***** Supplied data *****

(** * go-hcl-overlay: overlays on HCL bodies

    A shallow embedding of package [hcloverlay] (files [cli_args.go] and
    [overlay.go]) together with the properties of its overlay application
    algorithm.

    Conventions of the embedding.
    - Go strings are byte strings: [string].  Slices are lists; a nil slice
      and an empty slice are both [[]] (the one place where the source is
      sensitive to the difference, [labelsMatch], is discussed there).
    - [map[string]*hcl.Attribute] is a [gmap string Attribute]; the map is
      always initialised, as it is in every content value [hcl] hands out.
    - The source updates [*hcl.BodyContent] and [*hcl.Block] in place and
      returns the same pointer.  The embedding passes the content as a value
      and returns the updated value.  No [*hcl.Block] occurs twice in
      [content.Blocks], as in content freshly decoded by the bodies of [hcl],
      so that the assignment to the [Body] of one block is an update at one
      position of the list.
    - An index out of range is a run-time panic in Go: functions that can
      panic return [option], [None] being the panic.
    - [hcl.Body] is an interface.  Its implementations outside this package
      (parsed documents, [hcl.EmptyBody()]) are abstracted by the class
      [HclBody]; the implementation of this package is [applyBody]. *)

From Stdlib Require Import ZArith Ascii String List Bool Lia.
From stdpp Require Import base option list strings gmap fin_maps.

Local Open Scope string_scope.
Local Open Scope list_scope.

(** ** Source ranges, values and expressions ([hcl], [cty]) *)

Record Pos := mkPos { pos_Line : Z; pos_Column : Z; pos_Byte : Z }.

Record Range := mkRange { rng_Filename : string; rng_Start : Pos; rng_End : Pos }.

(** [hcl.Range{}]: the zero value, read by consumers as "no source range". *)
Definition zeroPos : Pos := mkPos 0 0 0.
Definition zeroRange : Range := mkRange "" zeroPos zeroPos.

(** [cty.Value], as far as this package builds values: [cty.StringVal]. *)
Inductive ctyValue :=
  | StringVal (s : string)
  | NumberIntVal (z : Z)
  | BoolVal (b : bool).

(** [hcl.Expression]: [hcl.StaticExpr val rng] is the literal expression the
    overlay builds; [SyntaxExpr] stands for an expression that a parser
    produced from source text. *)
Inductive Expression :=
  | StaticExpr (val : ctyValue) (rng : Range)
  | SyntaxExpr (src : string) (rng : Range).

(** What a static expression evaluates to, and the range it reports. *)
Definition exprValue (e : Expression) : option ctyValue :=
  match e with
  | StaticExpr v _ => Some v
  | SyntaxExpr _ _ => None
  end.

Definition exprRange (e : Expression) : Range :=
  match e with
  | StaticExpr _ r => r
  | SyntaxExpr _ r => r
  end.

(** [hcl.Attribute] *)
Record Attribute := mkAttribute {
  attr_Name : string;
  attr_Expr : Expression;
  attr_Range : Range;
  attr_NameRange : Range
}.

(** ** Schemas ([hcl.BodySchema]) *)

Record AttributeSchema := mkAttributeSchema {
  attrS_Name : string;
  attrS_Required : bool
}.

Record BlockHeaderSchema := mkBlockHeaderSchema {
  blockS_Type : string;
  blockS_LabelNames : list string
}.

Record BodySchema := mkBodySchema {
  schema_Attributes : list AttributeSchema;
  schema_Blocks : list BlockHeaderSchema
}.

(** ** Diagnostics ([hcl.Diagnostic]) *)

Inductive DiagnosticSeverity := DiagInvalid | DiagError | DiagWarning.

Record Diagnostic := mkDiagnostic {
  diag_Severity : DiagnosticSeverity;
  diag_Summary : string;
  diag_Detail : string;
  diag_Subject : option Range
}.

Definition Diagnostics := list Diagnostic.

(** [diags.HasErrors()] *)
Definition HasErrors (diags : Diagnostics) : bool :=
  existsb (fun d => match diag_Severity d with DiagError => true | _ => false end) diags.

(** ** Go string helpers *)

Definition dquote : ascii := "034"%char.

Definition hexDigit (n : nat) : ascii :=
  match String.get n "0123456789abcdef" with
  | Some c => c
  | None => "0"%char
  end.

(** One byte of [strconv.Quote], which is what the verb [%q] prints for a
    string.  ASCII bytes are rendered exactly as Go does.  Bytes from 0x80 on
    are copied: that is Go's rendering of the UTF-8 encoding of a printable
    rune only; Go escapes a byte that is not valid UTF-8 as [\xNN] and a rune
    that is not printable as [\uNNNN], which this model does not do.  The
    text of a quoted string is therefore only stated for ASCII strings (see
    [isASCII]) or for the paths the package builds from identifiers. *)
Definition quoteByte (c : ascii) : string :=
  let n := nat_of_ascii c in
  if Nat.eqb n 34 then String "\"%char (String dquote "")
  else if Nat.eqb n 92 then "\\"
  else if Nat.eqb n 7 then "\a"
  else if Nat.eqb n 8 then "\b"
  else if Nat.eqb n 12 then "\f"
  else if Nat.eqb n 10 then "\n"
  else if Nat.eqb n 13 then "\r"
  else if Nat.eqb n 9 then "\t"
  else if Nat.eqb n 11 then "\v"
  else if (n <? 32)%nat || Nat.eqb n 127
       then "\x" ++ String (hexDigit (n / 16)) (String (hexDigit (n mod 16)) "")
  else String c "".

Fixpoint quoteBody (s : string) : string :=
  match s with
  | EmptyString => ""
  | String c rest => quoteByte c ++ quoteBody rest
  end.

(** [fmt.Sprintf("%q", s)] *)
Definition Quote (s : string) : string :=
  String dquote (quoteBody s ++ String dquote "").

(** [strings.IndexByte(s, c)]: index of the first [c], or -1. *)
Fixpoint IndexByte (s : string) (c : ascii) : Z :=
  match s with
  | EmptyString => (-1)%Z
  | String x rest =>
      if Ascii.eqb x c then 0%Z
      else let i := IndexByte rest c in
           if (i <? 0)%Z then (-1)%Z else (i + 1)%Z
  end.

(** [strings.IndexAny(s, chars)] for ASCII [chars]. *)
Fixpoint IndexAny (s : string) (chars : list ascii) : Z :=
  match s with
  | EmptyString => (-1)%Z
  | String x rest =>
      if existsb (Ascii.eqb x) chars then 0%Z
      else let i := IndexAny rest chars in
           if (i <? 0)%Z then (-1)%Z else (i + 1)%Z
  end.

*****

- Task prompt -
Reproduce every line of the listing above in which the string "diags" appears.

- Finished exercise -
(** [diags.HasErrors()] *)
Definition HasErrors (diags : Diagnostics) : bool :=
  existsb (fun d => match diag_Severity d with DiagError => true | _ => false end) diags.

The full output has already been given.